I had the same problem. I believe it's this line causing the problem in estimator.py line 333:

if continuous_loss_fn: cv_pred_pool = np.append(cv_pred_pool, learner.predict_proba(XEXval))

It should be:

if continuous_loss_fn: cv_pred_pool = np.append(cv_pred_pool, learner.predict_proba(XEXval)[:, 1])

jhmenke commented 4 years ago

I had the same problem. I believe it's this line causing the problem in estimator.py line 333:

if continuous_loss_fn: cv_pred_pool = np.append(cv_pred_pool, learner.predict_proba(XEXval))

It should be:

if continuous_loss_fn: cv_pred_pool = np.append(cv_pred_pool, learner.predict_proba(XEXval)[:, 1])

What is the purpose of this? You would only select a single class probability per sample from predict_proba

linehammer commented 3 years ago

Sounds like the shapes of your labels and predictions are not in alignment. I faced a similar problem while fitting a regression model . The problem in my case was, Number of rows in X was not equal to number of rows in y.
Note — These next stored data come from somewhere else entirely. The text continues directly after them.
(* ===== verification/Actions.v ===== *)
(** The coordination substrate: typed actions with a state machine, the
    dependency edges between them with the frontier query, and the
    single-holder leases ([src/src/models/action.rs],
    [src/src/actions/mod.rs]).  The tables [actions], [action_edges] and
    [leases] are finite maps keyed by their primary keys; each function is
    the sequence of SQL statements its source runs. *)
From S2P Require Import Prelude.
From S2P Require Import BTree.
From S2P Require Import Sql.
From S2P Require Import Json.

(* ------------------------------------------------------------------ *)
(** * Data: [models/action.rs] *)

Inductive ActionState : Type :=
| Pending | Claimed | InProgress | Done | Failed | Abandoned.

#[global] Instance ActionState_eq_dec : EqDecision ActionState.
Proof. solve_decision. Defined.

Module ActionState.
Definition as_str (s : ActionState) : string :=
  match s with
  | Pending => "pending"
  | Claimed => "claimed"
  | InProgress => "in_progress"
  | Done => "done"
  | Failed => "failed"
  | Abandoned => "abandoned"
  end.

Definition from_str (s : string) : option ActionState :=
  if decide (s = "pending") then Some Pending
  else if decide (s = "claimed") then Some Claimed
  else if decide (s = "in_progress") then Some InProgress
  else if decide (s = "done") then Some Done
  else if decide (s = "failed") then Some Failed
  else if decide (s = "abandoned") then Some Abandoned
  else None.

Definition can_transition_to (self to : ActionState) : bool :=
  match self, to with
  | Pending, Claimed
  | Pending, Abandoned
  | Claimed, InProgress
  | Claimed, Pending
  | Claimed, Abandoned
  | InProgress, Done
  | InProgress, Failed
  | InProgress, Abandoned => true
  | _, _ => false
  end.

Definition is_terminal (s : ActionState) : bool :=
  match s with Done | Failed | Abandoned => true | _ => false end.
End ActionState.

Record Action : Type := mkAction {
  act_id : string;
  act_namespace : string;
  act_kind : string;
  act_state : ActionState;
  act_title : string;
  act_payload : value;
  act_priority : Z;
  act_agent_id : option string;
  act_claimed_by : option string;
  act_vector_clock : value;
  act_metadata : value;
  act_created_at : Z;
  act_updated_at : Z
}.

Inductive EdgeType : Type := Requires | Unlocks | Blocks | GatedBy | Sibling.

Module EdgeType.
Definition as_str (e : EdgeType) : string :=
  match e with
  | Requires => "requires"
  | Unlocks => "unlocks"
  | Blocks => "blocks"
  | GatedBy => "gated_by"
  | Sibling => "sibling"
  end.

Definition from_str (s : string) : option EdgeType :=
  if decide (s = "requires") then Some Requires
  else if decide (s = "unlocks") then Some Unlocks
  else if decide (s = "blocks") then Some Blocks
  else if decide (s = "gated_by") then Some GatedBy
  else if decide (s = "sibling") then Some Sibling
  else None.
End EdgeType.

Record ActionEdge : Type := mkActionEdge {
  edge_from : string;
  edge_to : string;
  edge_type : EdgeType;
  edge_created_at : Z
}.

Record Lease : Type := mkLease {
  lease_action_id : string;
  lease_holder : string;
  lease_acquired_at : Z;
  lease_expires_at : Z;
  lease_heartbeat_at : Z
}.

(* ------------------------------------------------------------------ *)
(** * The tables *)

(** A row of [actions]: the raw columns, before [row_to_action] decodes the
    state name and the JSON texts. *)
Record action_row : Type := mkRow {
  row_id : string;
  row_namespace : string;
  row_kind : string;
  row_state : string;
  row_title : string;
  row_payload : string;
  row_priority : Z;
  row_agent_id : option string;
  row_claimed_by : option string;
  row_vector_clock : string;
  row_metadata : string;
  row_created_at : Z;
  row_updated_at : Z
}.

Record coord_db : Type := mkDb {
  actions : gmap string action_row;
  action_edges : gmap (string * string * string) Z;
  leases : gmap string Lease
}.

Definition with_actions (db : coord_db) (t : gmap string action_row) : coord_db :=
  mkDb t (action_edges db) (leases db).
Definition with_edges (db : coord_db) (t : gmap (string * string * string) Z) : coord_db :=
  mkDb (actions db) t (leases db).
Definition with_leases (db : coord_db) (t : gmap string Lease) : coord_db :=
  mkDb (actions db) (action_edges db) t.

(** [UPDATE actions SET state, claimed_by, updated_at] on one row. *)
Definition set_state (to : ActionState) (claimed_by : option string) (now : Z)
    (r : action_row) : action_row :=
  mkRow (row_id r) (row_namespace r) (row_kind r) (ActionState.as_str to) (row_title r)
    (row_payload r) (row_priority r) (row_agent_id r) claimed_by
    (row_vector_clock r) (row_metadata r) (row_created_at r) now.

Definition action_rows (db : coord_db) : list action_row := (map_to_list (actions db)).*2.

(* ------------------------------------------------------------------ *)
(** * Operations: [actions/mod.rs] *)

(** [unwrap_or_default] of a state parse. *)
Definition state_or_default (s : string) : ActionState :=
  default Pending (ActionState.from_str s).

(** [ORDER BY updated_at DESC] *)
Definition by_updated_desc : relation action_row :=
  λ a b, (row_updated_at b ≤ row_updated_at a)%Z.

(** [ORDER BY a.priority DESC, a.created_at ASC] *)
Definition by_priority : relation action_row :=
  λ a b, (row_priority b < row_priority a
          ∨ row_priority a = row_priority b ∧ row_created_at a ≤ row_created_at b)%Z.

#[global] Instance by_priority_dec : RelDecision by_priority.
Proof. intros a b. unfold by_priority. apply _. Defined.
#[global] Instance by_updated_desc_dec : RelDecision by_updated_desc.
Proof. intros a b. unfold by_updated_desc. apply _. Defined.

Section with_codec.
Context `{C : JsonCodec}.

Definition row_to_action (r : action_row) : Action :=
  mkAction (row_id r) (row_namespace r) (row_kind r) (state_or_default (row_state r))
    (row_title r) (default JNull (json_from_str (row_payload r))) (row_priority r)
    (row_agent_id r) (row_claimed_by r)
    (default JNull (json_from_str (row_vector_clock r)))
    (default JNull (json_from_str (row_metadata r)))
    (row_created_at r) (row_updated_at r).

(** The bound parameters of the [INSERT]. *)
Definition action_to_row (a : Action) : action_row :=
  mkRow (act_id a) (act_namespace a) (act_kind a) (ActionState.as_str (act_state a))
    (act_title a) (json_to_string (act_payload a)) (act_priority a) (act_agent_id a)
    (act_claimed_by a) (json_to_string (act_vector_clock a))
    (json_to_string (act_metadata a)) (act_created_at a) (act_updated_at a).

Definition create (db : coord_db) (a : Action) : result (coord_db * string) sql_error :=
  match actions db !! act_id a with
  | Some _ => Err ConstraintPrimaryKey
  | None => Ok (with_actions db (<[act_id a := action_to_row a]> (actions db)), act_id a)
  end.

Definition get (db : coord_db) (id : string) : option Action :=
  row_to_action <$> actions db !! id.

Inductive TransitionOutcome : Type :=
| NotFound
| Illegal (from to : ActionState)
| Updated (a : Action).

(** The re-fetch [query_row] fails when the row is gone. *)
Definition refetch (db : coord_db) (id : string) : result Action sql_error :=
  ok_or (get db id) QueryReturnedNoRows.

Definition transition (db : coord_db) (id : string) (to : ActionState)
    (claimed_by : option string) (now : Z) : result (coord_db * TransitionOutcome) sql_error :=
  match row_state <$> actions db !! id with
  | None => Ok (db, NotFound)
  | Some cs =>
      let from := state_or_default cs in
      if negb (ActionState.can_transition_to from to) then Ok (db, Illegal from to)
      else
        let db' := with_actions db (alter (set_state to claimed_by now) id (actions db)) in
        let? a := refetch db' id in
        Ok (db', Updated a)
  end.

Inductive CasOutcome : Type :=
| CasNotFound
| CasStateMismatch (current : ActionState)
| CasIllegal (from to : ActionState)
| CasApplied (a : Action).

(** [UPDATE .. WHERE id = ?4 AND state = ?5]: the new table and the number
    of changed rows, in one atomic statement. *)
Definition update_where_state (t : gmap string action_row) (id : string)
    (from to : ActionState) (claimed_by : option string) (now : Z) :
    gmap string action_row * nat :=
  match t !! id with
  | Some r =>
      if decide (row_state r = ActionState.as_str from)
      then (<[id := set_state to claimed_by now r]> t, 1)
      else (t, 0)
  | None => (t, 0)
  end.

Definition transition_cas (db : coord_db) (id : string) (from to : ActionState)
    (claimed_by : option string) (now : Z) : result (coord_db * CasOutcome) sql_error :=
  if negb (ActionState.can_transition_to from to) then Ok (db, CasIllegal from to)
  else
    let '(t, changed) := update_where_state (actions db) id from to claimed_by now in
    let db' := with_actions db t in
    if decide (changed = 0) then
      match row_state <$> actions db' !! id with
      | None => Ok (db', CasNotFound)
      | Some cs => Ok (db', CasStateMismatch (state_or_default cs))
      end
    else
      let? a := refetch db' id in
      Ok (db', CasApplied a).
(* ===== verification/SecretScreen.v ===== *)
(** The credential screen of the write path ([src/src/secret_screen.rs]): what it
    looks for in a text, what it puts in its place, and what the two ways of
    using it, refusing a caller and masking at the storage funnel, do to a row. *)
From S2P Require Import Prelude.
From S2P Require Import BTree.
From S2P Require Import F64.
From S2P Require Import Json.
From S2P Require Import Text.
From S2P Require Import Memory.
From Stdlib Require Import Floats.SpecFloat.
From stdpp Require Import finite.

(* ------------------------------------------------------------------ *)
(** * Calls that may not come back *)

(** What becomes of a call: it returns, it panics, or it runs without end. *)
Inductive Run (A : Type) : Type := Returns (a : A) | Panics | Runs.
Arguments Returns {A} a.
Arguments Panics {A}.
Arguments Runs {A}.

#[global] Instance Run_ret : MRet Run := λ A a, Returns a.
#[global] Instance Run_bind : MBind Run := λ A B k r,
  match r with Returns a => k a | Panics => Panics | Runs => Runs end.
#[global] Instance Run_fmap : FMap Run := λ A B f r,
  match r with Returns a => Returns (f a) | Panics => Panics | Runs => Runs end.

(** A call made for each element, in order. *)
Fixpoint run_each {A B} (f : A → Run B) (l : list A) : Run (list B) :=
  match l with
  | [] => mret []
  | a :: l => b ← f a; bs ← run_each f l; mret (b :: bs)
  end.

(* ------------------------------------------------------------------ *)
(** * Modes and outcomes *)

Inductive SecretScreenMode : Type := ScreenOff | ScreenRedact | ScreenRefuse.

#[global] Instance SecretScreenMode_eq_dec : EqDecision SecretScreenMode.
Proof. solve_decision. Defined.

Definition SecretScreenMode_default : SecretScreenMode := ScreenRefuse.

Definition SecretScreenMode_as_str (m : SecretScreenMode) : string :=
  match m with ScreenOff => "off" | ScreenRedact => "redact" | ScreenRefuse => "refuse" end.

Definition SecretScreenMode_parse (s : string) : option SecretScreenMode :=
  let t := to_ascii_lowercase (str_trim s) in
  if bool_decide (t = "off") then Some ScreenOff
  else if bool_decide (t = "redact") then Some ScreenRedact
  else if bool_decide (t = "refuse") then Some ScreenRefuse
  else None.

(** The mode of the process: off until it is seeded. *)
Definition screen_mode (seeded : option SecretScreenMode) : SecretScreenMode := default ScreenOff seeded.

Inductive ScreenOutcome : Type := Clean | Hit (kinds : list string) (redacted : string).

Definition REDACTION_PLACEHOLDER : string := "[REDACTED:secret]".

Definition KIND_PEM_PRIVATE_KEY : string := "pem_private_key".
Definition KIND_AWS_ACCESS_KEY : string := "aws_access_key_id".
Definition KIND_GITHUB_TOKEN : string := "github_token".
Definition KIND_OPENAI_KEY : string := "openai_style_key".
Definition KIND_XAI_KEY : string := "xai_key".
Definition KIND_JWT : string := "jwt".
Definition KIND_BEARER_TOKEN : string := "bearer_token".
You likely get problems because you remove rows containing nulls in X_train and y_train independent of each other. y_train probably has few, or no nulls and X_train probably has some. So when you remove a row in X_train and the same row is not removed in y_train it will cause your data to be unsynced and have different lenghts. Instead you should remove nulls before you separate X and y.

In most case, x as your feature parameter and y as your predictor. But your feature parameter should not be 1D. So check the shape of x and if it is 1D, then convert it from 1D to 2D.

x.reshape(-1,1)

WandrilleD commented 2 weeks ago

2024 and this issue is still present. I think the solution has been rightfully pointer by @jhmenke above.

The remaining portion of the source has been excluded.